When the institution closes, Jim is released, moves away from Stockholm, and has another chaotic, failed marriage with children. His fatal skid resumes. He never comes back into Jackie’s life except in a few fragmentary encounters. In retrospect she is clear-eyed about him, yet maintains an undemonstrable love for him.
“He has always … lived according to his own rules,” she tells us, “like an overgrown child, dangerous and unruly.… He has always done what he felt like doing, followed all his whims and instincts: dishonesty, deception, drink and desertion. I do not believe he has ever loved anyone.”
One supposes in such a novel that the sick people would be confused, delusional, and disoriented, while the sane must be clear-headed, living realistically in the real world.
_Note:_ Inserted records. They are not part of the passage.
(** The counter of an order whose border is adjusted *)
Lemma adjusted_repc A c u o bit side x :
  (o ≤ K)%nat → repc A c → c !! o = Some x →
  (u = true → 0 ≤ bit < maxs o ∧ 0 ≤ bit + side < maxs o ∧ A o bit = false) →
  repc (at_order A o (adjusted u (A o) bit side (A o))) (if u then <[o := x + (if A o (bit + side) then -1 else 1)]> c else c).
Proof using Type*.
  intros Ho Hc Hx Hu. destruct u.
  2: { eapply (repc_ext blkbits blkbits_pos); [|exact Hc]. intros o' i. unfold at_order, adjusted. by destruct (Nat.eqb_spec o' o) as [->|]. }
  destruct (Hu eq_refl) as (Hbit & Hside & Hno). destruct (A o (bit + side)) eqn:Es.
  - eapply (repc_ext blkbits blkbits_pos); [intros o' i; apply (at_order_upd _ _ _ (bit + side) false); intros k; unfold adjusted; by rewrite Es|].
    pose proof (repc_upd blkbits blkbits_pos _ _ o (bit + side) false x Hc Ho Hside Hx) as H. by rewrite Es in H.
  - eapply (repc_ext blkbits blkbits_pos); [intros o' i; apply (at_order_upd _ _ _ bit true); intros k; unfold adjusted; by rewrite Es|].
    pose proof (repc_upd blkbits blkbits_pos _ _ o bit true x Hc Ho Hbit Hx) as H. by rewrite Hno in H.
Qed.

Lemma adjust_when_spec A s u o bit side :
  (1 ≤ o ≤ K)%nat → repb A (bd_buddy s) → repc A (bb_counters (bd_info s)) →
  (u = true → 0 ≤ bit < maxs o ∧ 0 ≤ bit + side < maxs o ∧ A o bit = false) →
  ∃ s', adjust_when blkbits u o bit (Buddy, offs o) side s = Ret (border u (A o) bit side) s' ∧
    let A' := at_order A o (adjusted u (A o) bit side (A o)) in
    repb A' (bd_buddy s') ∧ repc A' (bb_counters (bd_info s')) ∧ same_rest s s'.
Proof using Type*.
  intros Ho Hb Hc Hu. unfold adjust_when, border.
  pose proof (proj2 Hc o ltac:(lia)) as Hx. set (x := cnt _ _) in Hx. clearbody x.
  pose proof (adjusted_repc A _ u o bit side x ltac:(lia) Hc Hx Hu) as Hc'. destruct u.
  2: { exists s. split; [done|]. split; [|split; [done|apply same_rest_refl]]. eapply (repb_ext blkbits blkbits_pos); [|exact Hb].
       intros o' i. unfold at_order, adjusted. by destruct (Nat.eqb_spec o' o) as [->|]. }
  destruct (Hu eq_refl) as (Hbit & Hside & Hno). unfold mb_buddy_adjust_border. destruct (A o (bit + side)) eqn:Es.
  - run_by ltac:(run_by ltac:(by apply test_buddy); rewrite Hb, Es by done; cbn [negb]; run_by ltac:(by apply set_buddy_bit); reflexivity).
    run_by ltac:(apply counter_add_eq; exact Hx). cbn [fst snd]. eexists. split; [reflexivity|]. split; [|split; [exact Hc'|]].
    + eapply (repb_ext blkbits blkbits_pos); [intros o' i; apply (at_order_upd _ _ _ (bit + side) false); intros k; unfold adjusted; by rewrite Es|].
      by apply repb_set.
    + split; [eexists; reflexivity|done].
  - run_by ltac:(run_by ltac:(by apply test_buddy); rewrite Hb, Es by done; cbn [negb]; run_by ltac:(by apply clear_buddy_bit); reflexivity).
    run_by ltac:(apply counter_add_eq; exact Hx). cbn [fst snd]. eexists. split; [reflexivity|]. split; [|split; [exact Hc'|]].
    + eapply (repb_ext blkbits blkbits_pos); [intros o' i; apply (at_order_upd _ _ _ bit true); intros k; unfold adjusted; by rewrite Es|].
      by apply repb_clear.
    + split; [eexists; reflexivity|done].
Qed.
But no one in this story is firmly in the second category. Even the staff members are peculiar. Yes, Sabina is crazy; poor Olof is totally unequipped for the world outside; Jim is unable or unwilling to handle ordinary life or consider other people’s interests — he runs from life, even short of suicide.
But Jackie and Lone are also runaways in their fashion. Jackie leaves her husband (or boyfriend — more ambiguity) when she becomes pregnant — no reason is given — and her only close relationship seems to be with her son, Marion. “When I am older,” Jackie tells us, “it is Lone who keeps disappearing. She travels further and further away, wandering the other side of the world, where she photographs the devastation in disasters’ wake.… And while Lone is away everything falls into disrepair.”
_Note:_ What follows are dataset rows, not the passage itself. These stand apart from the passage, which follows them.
Lemma at_group_next group d :
  0 ≤ group < ngroups → 0 ≤ d → (at_group (u32 (group + 1)) + d) mod ngroups = (group + (d + 1)) mod ngroups.
Proof using Type*.
  intros Hg Hd. rewrite u32_small by lia. unfold at_group. destruct (Z.leb_spec ngroups (group + 1)).
  - replace (group + (d + 1)) with (d + 1 * ngroups) by lia. by rewrite Z.mod_add by lia.
  - f_equal. lia.
Qed.

(** An extent seen, or the search broken off with one, is an extent seen. *)
Lemma outcome_stopped (P Q : Prop) st : outcome_ok P st → ac_status (mb_ac st) ≠ AC_STATUS_CONTINUE → outcome_ok Q st.
Proof using Type.
  intros [Hp|Hd] Hst; [left|by right]. destruct Hp. split; try done. intros _. destruct (ac_status (mb_ac st)) eqn:E; [done|done|auto].
Qed.

Lemma groups_loop_spec n seen st group cr first_err :
  pending seen st → ac_status (mb_ac st) = AC_STATUS_CONTINUE → 0 ≤ group → pass_ok cr →
  wp (groups_loop sbi cpg flex_size s_mb_max_to_scan s_mb_min_to_scan s_stripe ngroups page_error load_error io n group cr first_err)
    (λ r st', outcome_ok (seen ∨ (∃ d, 0 ≤ d < Z.of_nat n ∧ usable ((at_group group + d) mod ngroups)) ∧ cr = 3 ∧ no_error) st' ∧
      (no_error → ∃ e, r = inl e)) st.
Proof using Type*.
  revert seen st group first_err. induction n as [|n IH]; intros seen st group first_err Hp Hst Hgrp Hcr; cbn [groups_loop].
  { apply wp_ret. split; [left|by eexists]. eapply pending_weaken; [|done]. intros [?|[(d & ? & _) _]]; [done|lia]. }
  pose proof (at_group_range group Hgrp) as Hat. fold (at_group group). apply wp_bind.
  eapply wp_mono; [by apply (scan_group_spec seen)|]. intros r st1 [Hout Hr]. destruct r as [e|err].
  2: { apply wp_ret. split; [|done]. eapply outcome_weaken; [|done]. intros [?|[_ [_ Hno]]]; [by left|]. by destruct (Hr Hno). }
  apply wp_bind, wp_gets. unfold is_status. destruct (bool_decide_reflect (ac_status (mb_ac st1) = AC_STATUS_CONTINUE)) as [Hst1|Hst1].
  2: { apply wp_ret. split; [by eapply outcome_stopped|by eexists]. }
  destruct Hout as [Hp1|Hd1]; [|by rewrite (d_status _ Hd1) in Hst1].
  eapply wp_mono; [apply (IH _ st1 (u32 (at_group group + 1)) e Hp1 Hst1); [apply u32_range|done]|]. cbn beta. intros r st2 [Hout2 Hr2].
  split; [|done]. eapply outcome_weaken; [|done]. intros [?|[(d & Hd & Hu) [H3 Hno]]]; [auto|]. destruct (decide (d = 0)) as [->|Hd0].
  - left. right. rewrite Z.add_0_r, Z.mod_small in Hu by lia. done.
  - right. split; [|done]. exists (d - 1). split; [lia|]. rewrite at_group_next by lia. by replace (d - 1 + 1) with d by lia.
Qed.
Disrepair is the leitmotif. The atmosphere throughout is dark and gray, tinting a sadness that to the narrator seems to be inexpressible. We learn very little about the inhabitants of Beckomberga — what motivated them, what caused their decisions, what indeed were their diagnoses. Still, Jackie’s compassion never wavers — they are lost, vulnerable, needy, intelligent, hurting terribly.
If the massive old hospital is a kind of prison, it is also for its inhabitants a place of safety and refuge — far, far from the terrible world of Frederick Wiseman’s Titicut Follies. It does not cure these characters, but then neither does the world outside. Stridsberg knows well of what she writes. The book is dedicated “to all those who passed through the hospital park at Beckomberga over the years 1932 to 1995, among them my family.”
Perhaps she knows her story too well to help her readers understand it. I felt the need to read it over again, almost line by line, to try to take in all that the narrator does little more than imply throughout. Even then, the deepest truth about Beckomberga and its shattered lives would remain beyond my grasp, as it might have for the writer.